BORIS MASLOW (1893-1962)
Les aventures d'un architecte russe au Maroc

BORIS MASLOW (1893-1962)
Les aventures d'un architecte russe au Maroc

BORIS MASLOW
(1893-1962)
Les aventures d'un
architecte russe au Maroc

Travaux d’aménagements

Hubert Lyautey (1854-1934), premier Résident général du Protectorat français au Maroc, était personnellement très attaché au patrimoine architectural marocain et souhaitait conserver l’« authenticité » des villes anciennes, leurs activités artisanales et le tissu économique et social leur donnant cohérence. Il impulsa en ce sens une politique volontariste. Un dahir de protection des édifices fut promulgué dès le 2 novembre 1912 et le service des Beaux-Arts, monuments historiques et antiquités fut créé pour mettre en œuvre cette politique de protection du patrimoine. La préservation de ce dernier fut rapidement contestée par les velléités modernistes des administrateurs. texte De nouveaux noyaux urbains totalement modernes doublant les anciennes médinas furent créés. L’articulation entre modernité et patrimoine architectural ne fut cependant pas aisée, notamment dans les centres villes anciens, qui firent l’objet d’aménagements en vue de s’adapter « à la modernité ». Les inspecteurs régionaux du service des Beaux-Arts et des monuments historiques relevèrent ce défi, ce dont témoignent les activités et les rapports professionnels rédigés par Boris Maslow, mais aussi quelques écrits personnels conservés dans ses archives. Outre la protection, la conservation et la restauration des monuments anciens, les inspecteurs régionaux devaient donc s’assurer que les travaux d’aménagement (jardins, boutiques, voies de circulation) réalisés dans ou à proximité d’un monument historique classé ou situé en médina respectaient bien l’identité de cet édifice et les caractéristiques de l’architecture locale.

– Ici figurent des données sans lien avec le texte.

(** A visit adds no name but the name of the hook call it visits, or
    [useState] for a recognized state binding. *)
Lemma enter_hooks_added (n : node) (m : file_metadata) (x : string) :
  x ∈ usesHooks (enter fs filePath n m) ->
  x ∈ usesHooks m \/ hook_call_name n = Some x \/
  (x = "useState" /\ is_Some (state_binding_name 1 n)).
Proof.
  destruct n as [| | importPath specifiers | fid params body | | | i init
                 | c args |]; try (by left).
  - unfold enter, visit_ImportDeclaration.
    repeat (case_match; simpl); by left.
  - unfold enter. rewrite visit_FunctionDeclaration_spec.
    repeat (case_match; simpl); by left.
  - rewrite enter_VariableDeclarator, visit_state_spec, visit_component_spec.
    cbv beta iota.
    set (m' := match component_name is_arrow_function _ with
               | Some name => push_components name m | None => m end).
    assert (Hm' : usesHooks m' = usesHooks m) by (subst m'; by case_match).
    destruct (state_binding_name 1 _) as [v|]; simpl.
    + case_match; simpl; rewrite ?elem_of_app, ?list_elem_of_singleton, Hm'.
      * by left.
      * intros [?| ->]; [by left|]. right. right. eauto.
    + rewrite Hm'. by left.
  - unfold enter, visit_CallExpression. cbv zeta.
    destruct (node_name c) as [callee|] eqn:Hc.
    + set (m1 := if bool_decide (Some callee = Some "useState") then _ else m).
      set (m2 := if bool_decide (Some callee = Some "useEffect") then _ else m1).
      set (m3 := if bool_decide (Some callee = Some "useContext")
                 then _ else m2).
      assert (Hname : forall y, Some callee = Some y -> startsWith y "use" = true ->
                hook_call_name (CallExpression c args) = Some y).
      { intros y [= <-] Hy. destruct c; try done. simpl in Hc.
        injection Hc as ->. simpl. by rewrite Hy. }
      assert (H1 : x ∈ usesHooks m1 ->
                   x ∈ usesHooks m \/
                   hook_call_name (CallExpression c args) = Some x).
      { subst m1. case_bool_decide as Hd; [|by left]. simpl.
        rewrite elem_of_app, list_elem_of_singleton.
        intros [?| ->]; [by left|]. right. by apply Hname. }
      assert (H2 : x ∈ usesHooks m2 ->
                   x ∈ usesHooks m \/
                   hook_call_name (CallExpression c args) = Some x).
      { subst m2. case_bool_decide as Hd; [|done]. simpl.
        rewrite elem_of_app, list_elem_of_singleton.
        intros [?| ->]; [auto|]. right. by apply Hname. }
      assert (H3 : x ∈ usesHooks m3 ->
                   x ∈ usesHooks m \/
                   hook_call_name (CallExpression c args) = Some x).
      { subst m3. case_bool_decide as Hd; [|done].
        case_match; simpl; [|done].
        rewrite elem_of_app, list_elem_of_singleton.
        intros [?| ->]; [auto|]. right. by apply Hname. }
      destruct (truthy callee && startsWith callee "use"
                && negb (includes (usesHooks m3) callee)) eqn:Hpush.
      * simpl. rewrite elem_of_app, list_elem_of_singleton.
        intros [Hx| ->]; [destruct (H3 Hx); auto|].
        right. left. apply Hname; [done|].
        by apply andb_prop in Hpush as [[_ ?]%andb_prop _].
      * intros Hx. destruct (H3 Hx); auto.
    + repeat (case_bool_decide; try done). by left.
Qed.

En 1922 et 1923, Fès et Meknès furent dotées de « zones de protection artistique » dans le périmètre des médinas. Les projets d’aménagement qui les concernent étaient soumis au service des Beaux-Arts et des monuments historiques. En tant qu’inspecteur régional des Beaux-Arts et des monuments historiques pour la région nord du Maroc entre 1928 et 1935, Boris Maslow a ainsi eu la charge de plusieurs dossiers de ce type. Les documents préparatoires à ces dossiers, que Maslow conservait chez lui et qui nous sont parvenus, permettent d’illustrer cette partie de son activité.

Citons deux exemples très différents réalisés dans le nord du Maroc.

En 1931-1932, dans le cadre d’un projet de restauration du Palais du sultan à Tanger, il fut chargé de l’aménagement des jardins du palais. image Des documents préparatoires (plans d’ensemble et perspectives intérieures du jardin) au crayon et au fusain sur calque sont conservés. On sait, grâce à quelques photographies, que le projet a été mené à bien. Il a consisté notamment à créer des portiques toujours en place actuellement.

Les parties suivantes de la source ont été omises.